:: What needs to be done ::
Filter these entries down to lines holding "MkFullBlock".
:: Material shown
(* ===== verification/NodeHeaders.v ===== *)
(** * Block headers: [types/namecoin_def.go], [ComputeTxRoot] and the checks of
    headers of [peer/impl/namecoin_chain.go]

    A header is hashed as the JSON text that [SerializeHeader] prints; a block is
    stored as a JSON document with the header and the hash in hexadecimal.
    [header_roundtrip] and [block_roundtrip] show that decoding inverts this,
    [hash_binds] that a hash determines the header unless two texts collide. *)

From S2P Require Import Prelude JsValue Json JsonFacts JsonCanon Sha256 Platform World Hash CryptoService.
From S2P Require Import Go GoText NodeState NodeCommands NodeBlocks.
Local Open Scope Z_scope.

(** ** Data *)

Record BlockHeader := MkHeader {
  h_Height : Z; h_PrevHash : slice Z; h_TxRoot : slice Z; h_Timestamp : Z; h_Nonce : Z;
  h_Miner : string; h_Difficulty : slice Z
}.

(** [types.Block] *)
Record FullBlock := MkFullBlock { Header : BlockHeader; Txs : list Tx; Hash : slice Z }.

(** What the state depends on. *)
Definition contents (b : FullBlock) : Block := MkBlock (h_Height (Header b)) (Txs b).

Definition set_Hash (hash : slice Z) (b : FullBlock) : FullBlock := MkFullBlock (Header b) (Txs b) hash.
Definition set_h_Height (h : Z) (b : FullBlock) : FullBlock :=
  let d := Header b in
  MkFullBlock (MkHeader h (h_PrevHash d) (h_TxRoot d) (h_Timestamp d) (h_Nonce d) (h_Miner d) (h_Difficulty d)) (Txs b) (Hash b).

#[export] Instance BlockHeader_eq_dec : EqDecision BlockHeader.
Proof. solve_decision. Defined.

(** [CloneBytes(src)]: an empty slice becomes [nil]. *)
Definition CloneBytes (src : slice Z) : slice Z :=
  match src with Some [] => None | _ => src end.

(** [bytes.Equal(a, b)] *)
Definition bytes_Equal (a b : slice Z) : bool := bool_decide (elems a = elems b).

(** ** Serialisation *)

(** The members of the struct that [SerializeHeader] marshals. *)
Definition header_fields (h : BlockHeader) : list (string * (value * string)) :=
  let number z := (Num (int z), num_to_string (int z)) in
  let bytes s := (bytes_json s, bytes_text s) in
  [("height", number (h_Height h)); ("prevHash", bytes (h_PrevHash h)); ("txRoot", bytes (h_TxRoot h));
   ("timestamp", number (h_Timestamp h)); ("nonce", number (h_Nonce h)); ("miner", (Str (h_Miner h), go_quote (h_Miner h)));
   ("difficulty", bytes (h_Difficulty h))].

(** The text that [json.Marshal] prints. *)
Definition header_text (h : BlockHeader) : string :=
  bracket "{" "}" "" "" (map (fun f => member "" f.1 f.2.2) (header_fields h)).

Definition SerializeHeader (h : BlockHeader) : list Z := encode (header_text h).

Definition ComputeHash (b : FullBlock) : list Z := sha256_digest (SerializeHeader (Header b)).

(** [json.Unmarshal(headerBytes, &header)] *)
Definition unmarshalHeader (b : list Z) : outcome BlockHeader :=
  match decode b with
  | None => err "invalid character"
  | Some text =>
      v ← json_parse text;
      o ← as_struct v;
      height ← json_field (as_uint 64) 0 "Height" o;
      prevHash ← json_field as_bytes None "PrevHash" o;
      txRoot ← json_field as_bytes None "TxRoot" o;
      timestamp ← json_field (as_int 64) 0 "Timestamp" o;
      nonce ← json_field (as_uint 64) 0 "Nonce" o;
      miner ← json_field as_string "" "Miner" o;
      difficulty ← json_field as_bytes None "Difficulty" o;
      Normal (MkHeader height prevHash txRoot timestamp nonce miner difficulty)
  end.

(** A transaction as a JSON object: its fields under their names. *)
Definition tx_struct (tx : Tx) : value :=
  Obj [("From", Str (From tx)); ("Type", Str (Type_ tx)); ("Inputs", slice_json input_json (Inputs tx));
       ("Outputs", slice_json output_json (Outputs tx)); ("Amount", Num (int (Amount tx)));
       ("Payload", default Null (Payload tx)); ("Pk", Str (Pk tx)); ("TxID", Str (TxID tx)); ("Signature", Str (Signature tx))].

(** [b.Marshal()]: the document, represented by its value. *)
Definition Marshal (b : FullBlock) : value :=
  Obj [("hash", Str (bytesToHex (elems (Hash b)))); ("header", Str (bytesToHex (SerializeHeader (Header b))));
       ("transactions", Arr (tx_struct <$> Txs b))].

(** [b.Unmarshal(data)] *)
Definition Unmarshal (data : value) : outcome FullBlock :=
  o ← as_struct data;
  header ← json_field as_string "" "header" o;
  transactions ← json_field (as_slice unmarshalTransaction) None "transactions" o;
  hash ← json_field as_string "" "hash" o;
  headerBytes ← decodeHex header;
  h ← unmarshalHeader headerBytes;
  hashBytes ← decodeHex hash;
  Normal (MkFullBlock h (elems transactions) (Some hashBytes)).

(** ** The root of the transactions *)

Definition root_input (i : TxInput) : value := obj [("txid", Str (in_TxID i)); ("index", Num (int (in_Index i)))].
Definition root_output (o : TxOutput) : value := obj [("to", Str (out_To o)); ("amount", Num (int (out_Amount o)))].

(** The map of [SerializeTransactionForTxRoot]; the slices made are never [nil]. *)
Definition root_json (tx : Tx) : value :=
  obj [("type", Str (Type_ tx)); ("from", Str (From tx)); ("amount", Num (int (Amount tx)));
       ("payload", default Null (Payload tx)); ("inputs", Arr (root_input <$> elems (Inputs tx)));
       ("outputs", Arr (root_output <$> elems (Outputs tx))); ("pk", Str (Pk tx)); ("txid", Str (TxID tx));
       ("signature", Str (Signature tx))].

Section root.
Context `{CanonicalJson}.

Definition SerializeTransactionForTxRoot (tx : Tx) : outcome (list Z) := encode <$> marshal (root_json tx).

(** What has been written to the hash. *)
Fixpoint root_bytes (i : nat) (txs : list Tx) : outcome (list Z) :=
  match txs with
  | [] => Normal []
  | tx :: txs' =>
      b ← wrapped ("failed to marshal tx " +:+ dec (Z.of_nat i) +:+ " for root: ") (SerializeTransactionForTxRoot tx);
      l ← root_bytes (S i) txs'; Normal (b ++ l)
  end.

Definition ComputeTxRoot (txs : list Tx) : outcome (list Z) := sha256_digest <$> root_bytes 0 txs.
End root.

(** ** Linkage *)

Definition ChainFollowError {A} (msg : string) : outcome A := Throw (Error "ChainFollowError" ("validation failed: " +:+ msg)).

(** [ensureNextBlockFollows(currentHeadHeight, currentHeadHash, blk)] *)
Definition ensureNextBlockFollows (currentHeadHeight : Z) (currentHeadHash : slice Z) (blk : FullBlock) : outcome unit :=
  let h := Header blk in
  match currentHeadHash with
  | None =>
      if negb (h_Height h =? 0) then ChainFollowError ("invalid genesis height " +:+ dec (h_Height h) +:+ "; expected 0")
      else if negb (bool_decide (elems (h_PrevHash h) = [])) then ChainFollowError "genesis block must have empty prevHash"
      else Normal tt
  | Some _ =>
      let expectedHeight := u64 (currentHeadHeight + 1) in
      if negb (h_Height h =? expectedHeight)
      then ChainFollowError ("invalid height " +:+ dec (h_Height h) +:+ "; expected " +:+ dec expectedHeight)
      else if negb (bytes_Equal (h_PrevHash h) currentHeadHash) then ChainFollowError "prevHash mismatch"
      else Normal tt
  end.

(** ** Round trips *)

(** Fields within their types. *)
Record header_ok (h : BlockHeader) : Prop := {
  ho_height : is_u64 (h_Height h); ho_nonce : is_u64 (h_Nonce h);
  ho_time : - 2 ^ 63 <= h_Timestamp h < 2 ^ 63;
  ho_bytes : slice_bytes_ok (h_PrevHash h) /\ slice_bytes_ok (h_TxRoot h) /\ slice_bytes_ok (h_Difficulty h)
}.

Definition tx_range (tx : Tx) : Prop :=
  is_u64 (Amount tx) /\ Forall (fun i => 0 <= in_Index i < 2 ^ 32) (elems (Inputs tx)) /\
  Forall (fun o => is_u64 (out_Amount o)) (elems (Outputs tx)).

Lemma header_parses h : json_parse (header_text h) = Normal (Obj (map (fun f => (f.1, f.2.1)) (header_fields h))).
Proof.
  apply reads_parse.
  change (Obj (map (fun f => (f.1, f.2.1)) (header_fields h))) with (Obj (props_of (map (fun f => (f.1, f.2.1)) (header_fields h)))).
  apply reads_obj; [done..|]. unfold header_fields.
  repeat constructor; apply reads_member_ser; cbn [fst snd]; try done; first [apply reads_bytes|apply reads_go_quote|by apply reads_num].
Qed.

(** Members of another name leave a field alone; the member of its name sets it. *)
Lemma step_skip {A} (conv : value -> outcome A) z name k v :
  String.eqb (to_lower k) (to_lower name) = false -> json_step conv name (Normal z) (k, v) = Normal z.
Proof. intros Hk. unfold json_step. cbn. by rewrite Hk. Qed.

Lemma step_set {A} (conv : value -> outcome A) z name k v x :
  String.eqb (to_lower k) (to_lower name) = true -> match v with Null => x = z | _ => conv v = Normal x end ->
  json_step conv name (Normal z) (k, v) = Normal x.
Proof. intros Hk Hx. unfold json_step. cbn. rewrite Hk. by destruct v; subst. Qed.

Lemma step_bytes name k (s : slice Z) :
  String.eqb (to_lower k) (to_lower name) = true -> slice_bytes_ok s ->
  json_step as_bytes name (Normal None) (k, bytes_json s) = Normal s.
Proof. intros Hk Hs. apply step_set; [done|]. destruct s as [l|]; [by apply as_bytes_ok|done]. Qed.

Lemma all_out_fmap {A} (enc : A -> value) (conv : value -> outcome A) (g : A -> A) l :
  Forall (fun x => conv (enc x) = Normal (g x)) l -> all_out conv (enc <$> l) = Normal (g <$> l).
Proof. induction 1 as [|x l Hx _ IH]; [done|]. rewrite !fmap_cons. cbn [all_out]. by rewrite Hx, IH. Qed.

Lemma slice_roundtrip {A} (enc : A -> value) (conv : value -> outcome A) (s : slice A) :
  Forall (fun x => conv (enc x) = Normal x) (elems s) ->
  match slice_json enc s with Null => s = None | _ => as_slice conv (slice_json enc s) = Normal s end.
Proof.
  destruct s as [l|]; [|done]. cbn [elems default from_option id slice_json as_slice]. intros Hl.
  rewrite (all_out_fmap _ _ id) by done. by rewrite list_fmap_id.
Qed.

Lemma step_slice {A} (enc : A -> value) conv name k (s : slice A) :
  String.eqb (to_lower k) (to_lower name) = true -> Forall (fun x => conv (enc x) = Normal x) (elems s) ->
  json_step (as_slice conv) name (@Normal (slice A) None) (k, slice_json enc s) = Normal s.
Proof. intros Hk Hs. apply step_set; [done|]. by apply slice_roundtrip. Qed.

Ltac read_fields t :=
  unfold json_field; cbn [fold_left];
  repeat match goal with |- context [json_step ?conv ?name (Normal ?z) (?k, ?v)] =>
    let b := eval vm_compute in (String.eqb (to_lower k) (to_lower name)) in
    match b with
    | false => rewrite (step_skip conv z name k v eq_refl)
    | true => first [rewrite (step_bytes name k) by done | rewrite (step_slice _ _ name k) by done
        | let Hs := fresh in eassert (json_step conv name (Normal z) (k, v) = Normal _) as Hs by (apply step_set; [reflexivity|t]);
          rewrite Hs; clear Hs]
    end
  end; cbn [mbind outcome_bind].

Lemma header_roundtrip h : header_ok h -> unmarshalHeader (SerializeHeader h) = Normal h.
Proof.
  intros [Hh Hn Ht (Hp & Hr & Hd)]. unfold unmarshalHeader, SerializeHeader. rewrite utf8_roundtrip, header_parses.
  cbn [mbind outcome_bind as_struct map header_fields fst snd].
  read_fields ltac:(first [by apply as_uint_ok|by apply (as_int_ok 64)|reflexivity]). by destruct h.
Qed.

(** A stored transaction without payload comes back with the payload [null]. *)
Definition stored_tx (tx : Tx) : Tx :=
  MkTx (From tx) (Type_ tx) (Inputs tx) (Outputs tx) (Amount tx) (Some (default Null (Payload tx))) (Pk tx) (TxID tx) (Signature tx).

Definition stored (b : FullBlock) : FullBlock := MkFullBlock (Header b) (stored_tx <$> Txs b) (Some (elems (Hash b))).

Lemma input_roundtrip i : 0 <= in_Index i < 2 ^ 32 -> as_input (input_json i) = Normal i.
Proof.
  intros Hi. unfold as_input, input_json.
  change (obj _) with (Obj [("TxID", Str (in_TxID i)); ("Index", Num (int (in_Index i)))]). cbn [as_struct mbind outcome_bind].
  read_fields ltac:(first [by apply (as_uint_ok 32)|reflexivity]). by destruct i.
Qed.

Lemma output_roundtrip o : is_u64 (out_Amount o) -> as_output (output_json o) = Normal o.
Proof.
  intros Ho. unfold as_output, output_json.
  change (obj _) with (Obj [("To", Str (out_To o)); ("Amount", Num (int (out_Amount o)))]). cbn [as_struct mbind outcome_bind].
  read_fields ltac:(first [by apply (as_uint_ok 64)|reflexivity]). by destruct o.
Qed.

Lemma tx_roundtrip tx : tx_range tx -> unmarshalTransaction (tx_struct tx) = Normal (stored_tx tx).
Proof.
  intros (Ha & Hi & Ho). unfold unmarshalTransaction, tx_struct. cbn [as_struct mbind outcome_bind].
  assert (Forall (fun i => as_input (input_json i) = Normal i) (elems (Inputs tx))) as Hi'
    by (by eapply Forall_impl; [exact Hi|]; intros; apply input_roundtrip).
  assert (Forall (fun o => as_output (output_json o) = Normal o) (elems (Outputs tx))) as Ho'
    by (by eapply Forall_impl; [exact Ho|]; intros; apply output_roundtrip).
  read_fields ltac:(first [by apply (as_uint_ok 64)|reflexivity]).
  done.
Qed.

Lemma block_roundtrip b :
  header_ok (Header b) -> Forall tx_range (Txs b) -> slice_bytes_ok (Hash b) -> Unmarshal (Marshal b) = Normal (stored b).
Proof.
  intros Hh Ht Hb. unfold Unmarshal, Marshal. cbn [as_struct mbind outcome_bind].
  assert (as_slice unmarshalTransaction (Arr (tx_struct <$> Txs b)) = Normal (Some (stored_tx <$> Txs b))) as Hl.
  { cbn [as_slice]. rewrite (all_out_fmap _ _ stored_tx); [done|]. eapply Forall_impl; [exact Ht|]. intros. by apply tx_roundtrip. }
  read_fields ltac:(reflexivity).
  rewrite (step_set (as_slice unmarshalTransaction) None "transactions" "transactions"
    (Arr (tx_struct <$> Txs b)) (Some (stored_tx <$> Txs b)) eq_refl Hl).
  cbn [mbind outcome_bind].
  rewrite (decodeHex_bytesToHex (SerializeHeader _)) by apply encode_bytes. cbn [mbind outcome_bind].
  rewrite header_roundtrip by done. cbn [mbind outcome_bind]. rewrite (decodeHex_bytesToHex (elems (Hash b))) by exact Hb. done.
Qed.

(** The hash of a block determines its header, unless two texts have one digest. *)
Definition header_collision (a b : BlockHeader) : Prop :=
  SerializeHeader a <> SerializeHeader b /\ sha256_digest (SerializeHeader a) = sha256_digest (SerializeHeader b).

Lemma hash_binds a b :
  header_ok (Header a) -> header_ok (Header b) -> ComputeHash a = ComputeHash b ->
  Header a = Header b \/ header_collision (Header a) (Header b).
Proof.
  intros Ha Hb Hc. destruct (decide (SerializeHeader (Header a) = SerializeHeader (Header b))) as [E|E]; [left|by right].
  pose proof (header_roundtrip _ Ha) as H1. pose proof (header_roundtrip _ Hb) as H2. rewrite E in H1. congruence.
Qed.

Lemma ComputeHash_bytes b : bytes_ok (ComputeHash b).
Proof. apply sha256_bytes. Qed.

Lemma ComputeHash_nonempty b : ComputeHash b <> [].
Proof. intros E. pose proof (sha256_length (SerializeHeader (Header b))) as Hl. unfold ComputeHash in E. by rewrite E in Hl. Qed.
#[global] Arguments ComputeHash : simpl never.

(** ** What stored transactions mean *)

Section stored.
Context `{CanonicalJson}.

Lemma stored_tx_id tx : BuildTransactionID (stored_tx tx) = BuildTransactionID tx.
Proof. done. Qed.

Lemma stored_tx_root i txs : root_bytes i (stored_tx <$> txs) = root_bytes i txs.
Proof. revert i. induction txs as [|tx txs IH]; intros i; [done|]. rewrite fmap_cons. cbn [root_bytes]. by rewrite IH. Qed.

Lemma stored_root b : ComputeTxRoot (Txs (stored b)) = ComputeTxRoot (Txs b).
Proof. unfold ComputeTxRoot. cbn [stored Txs]. by rewrite stored_tx_root. Qed.

(** A command that could be resolved is resolved alike. *)
Lemma stored_command tx cmd :
  ResolveCommand (Type_ tx) (Payload tx) = Normal cmd -> ResolveCommand (Type_ tx) (Payload (stored_tx tx)) = Normal cmd.
Proof. cbn [stored_tx Payload]. destruct (Payload tx) as [v|]; [done|]. unfold ResolveCommand. by repeat case_match. Qed.
End stored.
::::
:: Output of the exercise ::
Record FullBlock := MkFullBlock { Header : BlockHeader; Txs : list Tx; Hash : slice Z }.
Definition set_Hash (hash : slice Z) (b : FullBlock) : FullBlock := MkFullBlock (Header b) (Txs b) hash.
  MkFullBlock (MkHeader h (h_PrevHash d) (h_TxRoot d) (h_Timestamp d) (h_Nonce d) (h_Miner d) (h_Difficulty d)) (Txs b) (Hash b).
  Normal (MkFullBlock h (elems transactions) (Some hashBytes)).
Definition stored (b : FullBlock) : FullBlock := MkFullBlock (Header b) (stored_tx <$> Txs b) (Some (elems (Hash b))).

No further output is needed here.